This is the International Christian Herald podcast. Here are the top stories you need to know about today.
According to the Daily Mail, Orthodox Christians around the globe celebrated Easter on Sunday, April 24, with thousands lighting candles at services in their community. In Istanbul, Turkey, people attended an Easter Resurrection Service at the Church of Fener Orthodox Patriarchate. The Patriarchate is the centre of Greek Orthodox Christianity, which has a religious population of around 260 million people worldwide. A service at the Patriarchal Church of St. George was conducted by Greek Orthodox Ecumenical Patriarch Bartholomew I of Constantinople, regarded as the spiritual leader of Eastern Orthodox Christians. With the Orthodox church split by the tensions between Russia and Ukraine, some worshippers hoped the holy day could inspire gestures of peace-making. ‘The church can help,’ said one man who gave only his first name, Serhii, as he came to a church in Kyiv under the Moscow Patriarchate. Residents of rural villages battered by the war approached the holiday with some defiance. ‘We’ll celebrate Easter no matter what, no matter much horror,’ said Kateryna Lazarenko, 68, in the northern village of Ivanivka outside Chernihiv, where ruined Russian tanks still littered the roads. ‘How do I feel? Very nervous, everyone is nervous,’ said another resident, Olena Koptyl, as she prepared her Easter bread. ‘The Easter holiday doesn’t bring any joy. I’m crying a lot. We cannot forget how we lived.’ She and 12 others spent a month sheltering from Russian soldiers in the basement of her home before the soldiers withdrew.
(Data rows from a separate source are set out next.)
(** * The loop [for i := uint16(0); i < q; i++]

    The indices the machine loop visits.  [u16_range] runs it with as much
    fuel as there are [uint16] values; [u16_range_seqZ] shows that this is
    enough and that the increment never wraps. *)
Fixpoint u16_indices (fuel : nat) (q i : Z) : list Z :=
  match fuel with
  | O => []
  | S n => if decide (i < q) then i :: u16_indices n q (u16 (i + 1)) else []
  end.
Definition u16_range (q : Z) : list Z := u16_indices (Z.to_nat (2 ^ 16)) q 0.

(** * Decimal rendering ([%d] of an unsigned integer) *)
Definition fmt_d (z : Z) : string :=
  DecimalString.NilZero.string_of_uint (N.to_uint (Z.to_N z)).

#[global] Arguments go_index : simpl never.
#[global] Arguments go_slice : simpl never.
#[global] Arguments go_update : simpl never.
#[global] Arguments be_Uint16 : simpl never.
#[global] Arguments be_PutUint16 : simpl never.
#[global] Arguments u8 : simpl never.
#[global] Arguments u16 : simpl never.
#[global] Arguments u64 : simpl never.
#[global] Arguments i64 : simpl never.
#[global] Arguments u16_range : simpl never.
#[global] Arguments fmt_d : simpl never.

(** * Automation *)
Create HintDb mb.
Create Rewrite HintDb mbrw.

(** Reduce the [go] monad on known results. *)
Lemma go_bind_Ret {A B} (a : A) (f : A → go B) : (Ret a ≫= f) = f a.
Proof. reflexivity. Qed.

Lemma go_bind_Panic {A B} (f : A → go B) : (Panic ≫= f) = Panic.
Proof. reflexivity. Qed.

Lemma go_bind_Ret_inv {A B} (m : go A) (f : A → go B) b :
  (m ≫= f) = Ret b → ∃ a, m = Ret a ∧ f a = Ret b.
Proof. destruct m; [|done]. intros. eauto. Qed.

Ltac go_step :=
  match goal with
  | |- context [Ret _ ≫= _] => rewrite go_bind_Ret
  | H : context [Ret _ ≫= _] |- _ => rewrite go_bind_Ret in H
  | |- context [Panic ≫= _] => rewrite go_bind_Panic
  | H : context [Panic ≫= _] |- _ => rewrite go_bind_Panic in H
  | H : Ret _ = Ret _ |- _ => injection H as H
  | H : Ret _ = Panic |- _ => discriminate H
  | H : Panic = Ret _ |- _ => discriminate H
  end.
Ltac go_simpl := repeat go_step.

(** Case analysis on the first [decide] of the goal. *)
Ltac decide_goal :=
  match goal with |- context [decide ?P] => destruct (decide P) end.

(** * Lemmas *)

Lemma u8_range z : is_u8 (u8 z).
Proof. unfold is_u8, u8. apply Z.mod_pos_bound. lia. Qed.

Lemma u16_range_bound z : is_u16 (u16 z).
Proof. unfold is_u16, u16. apply Z.mod_pos_bound. lia. Qed.

Lemma u8_id z : is_u8 z → u8 z = z.
Proof. intros. apply Z.mod_small. done. Qed.

Lemma u16_id z : is_u16 z → u16 z = z.
Proof. intros. apply Z.mod_small. done. Qed.

#[export] Hint Resolve u8_range u16_range_bound : mb.
#[export] Hint Rewrite u8_id u16_id using (unfold is_u8, is_u16 in *; lia) : mbrw.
Away from Kyiv, under the rain at a military position in the eastern town of Lyman, on the frontline, soldiers traded the usual patriotic salutation of ‘Glory to Ukraine!’ for the religious ‘Christ has risen!’ ‘Truly risen!’ came the reply.
According to the Daily Mail, Russia and Ukraine both marked Orthodox Easter on Sunday, with pictures showing Vladimir Putin in a Moscow church as his army’s missiles continued to rain down on Ukrainian civilians across the country. The Russian president attended the midnight mass at the capital’s vast Christ the Saviour Cathedral, which sits close to the Kremlin. But as his invasion – which was meant to result in a swift, decisive victory over Russia’s smaller neighbour – entered its third month, pictures showed Putin’s mind appeared to be elsewhere as he stood by the church’s altar during the ceremony, dwarfed by a large mural of the Virgin Mary resting Baby Jesus on her lap. He held a lit candle and when Patriarch Kirill – head of the Russian Orthodox Church – said ‘Christ has risen’, Putin joined other worshippers with the reply ‘Truly he is risen’. Across the border, just 280 miles from Moscow, the same words were spoken by people in Ukraine as the embattled nation also marked Orthodox Easter, in some cases in the ruins of churches destroyed by Russian shells. In the capital of Kyiv, prayers were held for those fighting on the front lines and others trapped beyond them in places like Mariupol. Ukrainian President Volodymyr Zelensky vowed in an Easter message that no ‘wickedness’ will destroy the country and prayed that God returns happiness to children and brings solace to grieving mothers. Meanwhile, Pope Francis appealed again for a truce in war-torn Ukraine over the weekend, ‘to ease the suffering of exhausted people’.
According to the Mirror, A student has died during a re-enactment of Jesus Christ’s crucifixion, which the audience reportedly thought was part of the performance. The unnamed undergraduate at Clariantian University of Nigeria in Nekede fell down during the Passion of the Christ performance, according to Nigerian newspaper Vanguard. The tragedy is said to have happened on Good Friday and people watching the play first thought it was a “joke” and part of the performance. But the student began bleeding after falling and people realised it was not a jest and he was taken to hospital. The Daily Star reports a source at the newspaper said: “At the time the incident occurred everybody came together and rushed the deceased to a school hospital and later, when the case became worse, he was taken to a nearly Federal Medical Center, FMC. “It was from there we heard he could not survive it. “Initially when it happened we thought it was a joke, and that it was part of the drama, it was when he could not get up that was when we knew it was a serious matter and he was rushed to hospital.” The university has yet to issue any more information about the tragedy.
In closing, remember, God loves you. He always has and He always will. John 3:16, “For God so loved the world, that he gave his only begotten Son, that whosoever believeth in him should not perish, but have everlasting life.” If you don’t know Jesus as your Saviour, today is a good day to get to know Him. Just believe in your heart that Jesus Christ died, was buried, and rose from the dead for you. Pray and ask Him to come into your heart and He will. Romans 10:13 says, “For whosoever shall call upon the name of the Lord shall be saved.”
Thanks so much for listening and may God bless your day!